§ Task statement
In the listing beneath this line, copy exactly the lines starting with the one containing "on_set (Z.of_nat i) m" and going on through the one containing "Lemma cache_step key".

● ● ● ● ●

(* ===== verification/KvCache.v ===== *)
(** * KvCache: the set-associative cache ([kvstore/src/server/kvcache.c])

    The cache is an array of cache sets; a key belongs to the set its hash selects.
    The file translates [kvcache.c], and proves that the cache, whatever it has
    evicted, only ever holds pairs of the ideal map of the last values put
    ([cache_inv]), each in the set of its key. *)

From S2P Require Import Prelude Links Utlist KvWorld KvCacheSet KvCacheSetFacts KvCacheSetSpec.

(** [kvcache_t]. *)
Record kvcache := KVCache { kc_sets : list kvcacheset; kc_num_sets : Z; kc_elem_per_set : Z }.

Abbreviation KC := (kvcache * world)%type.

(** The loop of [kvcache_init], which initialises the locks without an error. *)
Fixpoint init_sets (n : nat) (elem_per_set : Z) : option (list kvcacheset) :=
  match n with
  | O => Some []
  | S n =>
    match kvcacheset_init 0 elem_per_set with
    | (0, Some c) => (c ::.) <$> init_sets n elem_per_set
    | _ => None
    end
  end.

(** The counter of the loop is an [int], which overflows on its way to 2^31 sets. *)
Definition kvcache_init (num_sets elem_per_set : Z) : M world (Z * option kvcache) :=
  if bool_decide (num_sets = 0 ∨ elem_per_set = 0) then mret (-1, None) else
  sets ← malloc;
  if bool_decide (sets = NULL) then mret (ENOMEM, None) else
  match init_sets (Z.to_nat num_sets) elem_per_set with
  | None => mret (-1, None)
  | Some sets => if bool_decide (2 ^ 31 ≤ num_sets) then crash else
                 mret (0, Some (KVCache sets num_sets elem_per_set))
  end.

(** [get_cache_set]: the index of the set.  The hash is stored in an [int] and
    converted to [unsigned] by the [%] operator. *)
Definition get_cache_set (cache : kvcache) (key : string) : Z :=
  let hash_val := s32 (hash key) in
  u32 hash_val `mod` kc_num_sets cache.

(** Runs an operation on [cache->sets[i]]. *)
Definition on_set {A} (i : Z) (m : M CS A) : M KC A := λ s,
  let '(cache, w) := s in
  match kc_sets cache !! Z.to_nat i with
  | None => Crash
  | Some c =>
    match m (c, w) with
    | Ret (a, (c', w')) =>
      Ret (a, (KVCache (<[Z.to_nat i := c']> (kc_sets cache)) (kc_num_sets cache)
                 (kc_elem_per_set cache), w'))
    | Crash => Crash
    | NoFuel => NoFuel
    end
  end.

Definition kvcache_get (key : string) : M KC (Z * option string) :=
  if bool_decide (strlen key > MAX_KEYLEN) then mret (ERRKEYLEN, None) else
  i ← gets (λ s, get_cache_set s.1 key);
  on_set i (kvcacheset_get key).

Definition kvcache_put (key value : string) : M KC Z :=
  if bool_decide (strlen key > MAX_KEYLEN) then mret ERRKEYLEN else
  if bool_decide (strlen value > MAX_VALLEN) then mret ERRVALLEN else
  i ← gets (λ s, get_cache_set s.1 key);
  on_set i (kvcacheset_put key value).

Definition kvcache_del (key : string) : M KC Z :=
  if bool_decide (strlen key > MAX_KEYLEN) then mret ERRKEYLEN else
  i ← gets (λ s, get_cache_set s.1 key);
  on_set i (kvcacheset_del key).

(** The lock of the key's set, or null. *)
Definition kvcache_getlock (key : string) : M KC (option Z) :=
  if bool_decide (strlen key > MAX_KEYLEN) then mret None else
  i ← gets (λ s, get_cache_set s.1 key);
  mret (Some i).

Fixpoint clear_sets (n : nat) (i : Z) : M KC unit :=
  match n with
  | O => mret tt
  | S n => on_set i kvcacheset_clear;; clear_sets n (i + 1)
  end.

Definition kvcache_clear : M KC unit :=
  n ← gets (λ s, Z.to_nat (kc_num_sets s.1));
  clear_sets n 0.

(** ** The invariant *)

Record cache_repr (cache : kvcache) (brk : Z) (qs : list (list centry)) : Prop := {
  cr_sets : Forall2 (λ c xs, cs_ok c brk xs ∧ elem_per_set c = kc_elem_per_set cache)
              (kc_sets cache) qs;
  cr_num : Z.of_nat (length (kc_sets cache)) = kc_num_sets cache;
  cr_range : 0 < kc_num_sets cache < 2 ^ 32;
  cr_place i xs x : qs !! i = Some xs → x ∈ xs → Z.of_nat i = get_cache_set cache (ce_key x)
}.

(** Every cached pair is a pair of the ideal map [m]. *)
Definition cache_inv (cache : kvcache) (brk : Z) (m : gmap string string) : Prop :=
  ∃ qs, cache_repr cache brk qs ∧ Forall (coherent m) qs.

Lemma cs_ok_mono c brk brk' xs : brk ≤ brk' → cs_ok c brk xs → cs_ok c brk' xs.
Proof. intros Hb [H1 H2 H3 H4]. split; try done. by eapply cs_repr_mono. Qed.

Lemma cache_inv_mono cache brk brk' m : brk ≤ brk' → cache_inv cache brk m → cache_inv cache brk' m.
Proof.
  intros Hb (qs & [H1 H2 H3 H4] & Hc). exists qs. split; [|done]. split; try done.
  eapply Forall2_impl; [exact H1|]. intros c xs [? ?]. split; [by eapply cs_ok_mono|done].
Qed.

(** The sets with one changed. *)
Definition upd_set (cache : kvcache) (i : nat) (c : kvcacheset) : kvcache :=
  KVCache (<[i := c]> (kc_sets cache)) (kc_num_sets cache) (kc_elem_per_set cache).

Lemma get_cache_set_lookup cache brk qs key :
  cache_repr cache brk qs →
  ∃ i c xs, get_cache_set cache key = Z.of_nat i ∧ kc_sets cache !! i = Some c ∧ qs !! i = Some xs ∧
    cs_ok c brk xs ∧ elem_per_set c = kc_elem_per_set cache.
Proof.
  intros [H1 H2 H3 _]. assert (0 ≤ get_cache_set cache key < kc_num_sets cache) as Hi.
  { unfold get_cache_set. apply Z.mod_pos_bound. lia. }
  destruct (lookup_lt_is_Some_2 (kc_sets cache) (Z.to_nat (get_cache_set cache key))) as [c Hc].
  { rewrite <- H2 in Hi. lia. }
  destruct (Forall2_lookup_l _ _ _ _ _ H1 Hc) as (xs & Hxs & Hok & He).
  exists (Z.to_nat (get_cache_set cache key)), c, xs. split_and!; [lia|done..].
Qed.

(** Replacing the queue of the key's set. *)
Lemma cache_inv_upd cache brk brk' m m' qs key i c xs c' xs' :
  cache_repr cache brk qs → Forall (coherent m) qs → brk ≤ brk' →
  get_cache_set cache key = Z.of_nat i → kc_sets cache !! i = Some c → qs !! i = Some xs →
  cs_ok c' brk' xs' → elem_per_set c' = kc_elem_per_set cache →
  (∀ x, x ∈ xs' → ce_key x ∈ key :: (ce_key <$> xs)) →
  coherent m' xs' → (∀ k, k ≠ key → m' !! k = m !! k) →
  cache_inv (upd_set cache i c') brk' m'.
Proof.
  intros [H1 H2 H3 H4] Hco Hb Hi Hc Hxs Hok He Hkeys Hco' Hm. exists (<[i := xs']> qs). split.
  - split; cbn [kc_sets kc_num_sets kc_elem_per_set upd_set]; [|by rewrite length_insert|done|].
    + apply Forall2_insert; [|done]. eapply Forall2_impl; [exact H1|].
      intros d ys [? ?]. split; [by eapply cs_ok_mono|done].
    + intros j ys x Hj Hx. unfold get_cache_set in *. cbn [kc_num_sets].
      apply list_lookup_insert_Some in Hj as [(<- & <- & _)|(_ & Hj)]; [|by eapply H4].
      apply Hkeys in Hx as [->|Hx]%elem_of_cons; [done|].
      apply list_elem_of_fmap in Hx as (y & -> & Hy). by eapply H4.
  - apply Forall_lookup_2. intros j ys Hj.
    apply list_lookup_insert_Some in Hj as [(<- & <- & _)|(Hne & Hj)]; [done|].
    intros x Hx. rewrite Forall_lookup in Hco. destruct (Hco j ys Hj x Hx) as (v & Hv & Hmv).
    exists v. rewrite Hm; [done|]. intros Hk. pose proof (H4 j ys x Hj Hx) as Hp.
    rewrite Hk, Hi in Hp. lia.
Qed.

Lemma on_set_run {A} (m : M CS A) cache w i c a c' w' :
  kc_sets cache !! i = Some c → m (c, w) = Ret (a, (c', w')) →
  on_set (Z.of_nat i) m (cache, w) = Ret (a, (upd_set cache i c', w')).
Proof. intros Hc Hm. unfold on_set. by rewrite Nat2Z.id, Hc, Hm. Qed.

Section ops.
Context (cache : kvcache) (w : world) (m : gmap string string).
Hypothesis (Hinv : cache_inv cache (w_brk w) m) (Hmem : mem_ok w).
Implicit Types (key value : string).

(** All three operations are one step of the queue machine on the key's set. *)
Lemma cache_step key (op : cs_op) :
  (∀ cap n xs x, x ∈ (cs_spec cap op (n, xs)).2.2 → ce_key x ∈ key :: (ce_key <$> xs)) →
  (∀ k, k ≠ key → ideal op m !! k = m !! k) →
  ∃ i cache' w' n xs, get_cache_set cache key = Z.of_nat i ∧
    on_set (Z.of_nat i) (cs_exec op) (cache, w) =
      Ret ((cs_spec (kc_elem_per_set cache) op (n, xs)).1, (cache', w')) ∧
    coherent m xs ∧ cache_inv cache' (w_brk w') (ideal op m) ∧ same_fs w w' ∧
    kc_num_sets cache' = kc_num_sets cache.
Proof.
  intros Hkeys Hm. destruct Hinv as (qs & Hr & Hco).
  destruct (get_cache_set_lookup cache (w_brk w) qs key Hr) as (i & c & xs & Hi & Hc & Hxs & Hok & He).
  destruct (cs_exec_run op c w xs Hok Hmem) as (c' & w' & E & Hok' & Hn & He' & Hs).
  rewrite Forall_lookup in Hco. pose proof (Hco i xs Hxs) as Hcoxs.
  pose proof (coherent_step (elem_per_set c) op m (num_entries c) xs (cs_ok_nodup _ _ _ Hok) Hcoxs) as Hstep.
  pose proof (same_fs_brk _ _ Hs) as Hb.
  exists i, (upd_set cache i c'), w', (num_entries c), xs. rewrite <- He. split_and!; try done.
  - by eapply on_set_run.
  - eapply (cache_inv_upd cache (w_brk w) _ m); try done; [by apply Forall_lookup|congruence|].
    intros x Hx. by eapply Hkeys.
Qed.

● ● ● ● ●

§ Task result
  on_set (Z.of_nat i) m (cache, w) = Ret (a, (upd_set cache i c', w')).
Proof. intros Hc Hm. unfold on_set. by rewrite Nat2Z.id, Hc, Hm. Qed.

Section ops.
Context (cache : kvcache) (w : world) (m : gmap string string).
Hypothesis (Hinv : cache_inv cache (w_brk w) m) (Hmem : mem_ok w).
Implicit Types (key value : string).

(** All three operations are one step of the queue machine on the key's set. *)
Lemma cache_step key (op : cs_op) :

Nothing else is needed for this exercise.